Paul Ehrlich’s co-author of that 1989 New World New Mind book discussed in the linked post above, Robert Ornstein, wrote a 1974 book The Psychology of Consciousness pushing a desire to move away from the rational, analytical mind fostered by phonetic reading and traditional math, science, or grammar to a holistic right brain orientation that would perceive the world in interdependent, relational ways. Very helpfully he tied the ability and need for such a shift to the world now being in a position to meet everyone’s ‘biological needs.’ Time then for a more collaborative, communitarian focus to global problem-solving. Needless to say, K-12 education would need to shift and Ornstein saw great possibilities once “computer-assisted instruction” was able to “take the ‘state’ of the learner into account.”
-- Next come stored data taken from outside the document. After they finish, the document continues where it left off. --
(** X9: in delimiter mode [read_skip] succeeds exactly when a delimiter occurs
    at or after the cursor, and then stops right behind the first one:
    the last field of a line cannot be skipped. *)
Theorem skip_needs_delimiter p :
  is_set (delim p) = true ->
  pos p <= String.length (buf p) ->
  (fst (read_skip p) = true <->
   exists i, pos p <= i < String.length (buf p)
             /\ char_at (buf p) i = delim p)
  /\ (fst (read_skip p) = true ->
      char_at (buf p) (pos (snd (read_skip p)) - 1) = delim p
      /\ forall j, pos p <= j < pos (snd (read_skip p)) - 1 ->
                   char_at (buf p) j <> delim p)
  /\ (fst (read_skip p) = false -> last_error (snd (read_skip p)) = T_EOL).
Proof.
  intros D L; unfold read_skip; rewrite D.
  set (stop := fun c => Ascii.eqb c (delim p)).
  pose proof (scan_ge stop (buf p) (pos p)) as G.
  pose proof (scan_le stop (buf p) (pos p) L) as U.
  pose proof (scan_stopped stop (buf p) (pos p)) as St.
  pose proof (scan_passed stop (buf p) (pos p)) as Pa.
  set (e := scan stop (buf p) (pos p)) in *.
  destruct (Nat.eqb e (String.length (buf p))) eqn:E; cbn [fst snd].
  - apply Nat.eqb_eq in E. split; [split|split]; try discriminate; auto.
    intros (i & Li & Ci). specialize (Pa i ltac:(lia)).
    unfold stop in Pa; rewrite Ci, Ascii.eqb_refl in Pa; discriminate.
  - apply Nat.eqb_neq in E. specialize (St ltac:(lia)).
    unfold stop in St; apply Ascii.eqb_eq in St.
    split; [split; [intros _; exists e; split; [lia|exact St]|reflexivity]|].
    split; [|discriminate]. intros _; cbn [with_error with_col with_pos pos].
    replace (S e - 1) with e by lia. split; [exact St|].
    intros j Lj Cj. specialize (Pa j Lj).
    unfold stop in Pa; rewrite Cj, Ascii.eqb_refl in Pa; discriminate.
Qed.

Lemma skip_needs_delimiter_witness :
  let p := set_delim ","%char (new_line_parser "1,2") in
  (fst (read_skip p) = true <->
   exists i, pos p <= i < String.length (buf p)
             /\ char_at (buf p) i = delim p).
Proof.
  apply (skip_needs_delimiter (set_delim ","%char (new_line_parser "1,2")));
    [reflexivity|cbn; lia].
Defined.

Example skip_last_delimited_field_fails :
  read_skip (mk_line_parser "1,2" 2 1 10 T_OK ","%char NUL true)
  = (false, mk_line_parser "1,2" 3 1 10 T_EOL ","%char NUL true).
Proof. reflexivity. Qed.

(** ** Cursors that refuse to be read *)

Section Blocked.
Context {F : libc_double}.

(** X10: on a cursor whose error is one of those the pre-check refuses
    ([T_EOF], [T_EOL], [T_COPIED], [T_READ_ERROR], [T_ERROR_FOPEN]) every
    numeric read returns failure and the cursor as it was; on the four of
    them that the string reader refuses in delimiter mode too (all but
    [T_COPIED]) every string read does the same, in both modes.  So once
    the end of the line has been reported, or marked by a string read of
    the last delimited field, nothing but a skip or a reset gets past
    it. *)
Theorem blocked_cursor_rejects_reads (op : read_op) adv p :
  (pre_check_blocked (last_error p) = true -> is_numeric op = true ->
   exists o, read_next op adv p = (false, p, o))
  /\ (string_delim_blocked (last_error p) = true -> op <> op_skip ->
      exists o, read_next op adv p = (false, p, o)).
Proof.
  assert (Num : pre_check_blocked (last_error p) = true ->
                is_numeric op = true ->
                exists o, read_next op adv p = (false, p, o)).
  { intros B N. destruct (read_next op adv p) as [[r q] o] eqn:R.
    apply numeric_outcome in R as (_ & _ & _ & _ & _ & K); [|exact N].
    destruct (K B) as [-> ->]; eauto. }
  split; [exact Num|].
  intros B NS. destruct (op_classes op) as [N|[S| ->]]; [| |contradiction].
  - apply Num; [|exact N].
    destruct (last_error p); try discriminate B; reflexivity.
  - assert (B' : pre_check_blocked (last_error p) = true)
      by (destruct (last_error p); try discriminate B; reflexivity).
    destruct op; try discriminate S; cbn [read_next];
      unfold read_string, read_string_view, read_string2;
      rewrite B, (pre_check_blocked_noop adv p B');
      destruct (is_set (delim p)); cbn; eauto.
Qed.

End Blocked.

Lemma blocked_cursor_rejects_reads_witness :
  let q := mk_line_parser "a,b" 2 0 10 T_EOL ","%char NUL true in
  exists o, read_next (F := integral_double) op_string true q = (false, q, o).
Proof.
  apply (blocked_cursor_rejects_reads (F := integral_double) op_string true
           (mk_line_parser "a,b" 2 0 10 T_EOL ","%char NUL true));
    [reflexivity|discriminate].
Defined.

(** ** A peek tells what the read will do *)

Lemma view_eq p p' :
  view p = view p' ->
  p' = with_error (last_error p') (with_col (col p') p).
Proof.
  destruct p, p'; unfold view; cbn.
  intros H; injection H as -> -> -> -> -> ->; reflexivity.
Qed.

(** The post-check does not look at [col] or [last_error]. *)
Lemma post_check_view c2 e p p' :
  view p = view p' ->
  fst (read_table_post_check c2 e p) = fst (read_table_post_check c2 e p')
  /\ view (snd (read_table_post_check c2 e p))
     = view (snd (read_table_post_check c2 e p'))
  /\ last_error (snd (read_table_post_check c2 e p))
     = last_error (snd (read_table_post_check c2 e p')).
Proof.
  intros V; rewrite (view_eq p p' V).
  generalize (last_error p') (col p'); intros e' c'.
  unfold read_table_post_check.
  cbn [with_error with_col pos buf delim].
  destruct e; try (repeat split; fail);
    destruct (Nat.eqb c2 (pos p)); try (repeat split; fail).
  destruct (blanks_loop _ _ _ _) as [pos1 hb].
  rewrite (at_line_end_frame (with_error T_OK (with_pos pos1 p))
             (with_error T_OK (with_pos pos1 (with_error e' (with_col c' p))))
             pos1 eq_refl eq_refl).
  destruct (at_line_end _ _); [repeat split|].
  cbn [with_error with_col with_pos delim buf].
  destruct (negb (is_set (delim p)) && negb hb)%bool; [repeat split|].
  destruct (is_set (delim p)); [|repeat split].
  destruct (negb (Ascii.eqb _ _)); repeat split.
Qed.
What would such instruction, maybe called ‘personalized learning,’ look like? How about the Mindshift confession that “When it comes to assessment, many games have robust back ends that provide assessment data about the students who play them. That data can be extremely useful, providing information about your students that is applicable well beyond the game itself.” Information the students themselves may very well not be aware of. Data that adaptive learning ICT platforms need if they are to have the desired effects of changing the child’s perceptions, values, beliefs, and attitudes as the new focus of student-centered K-12 education.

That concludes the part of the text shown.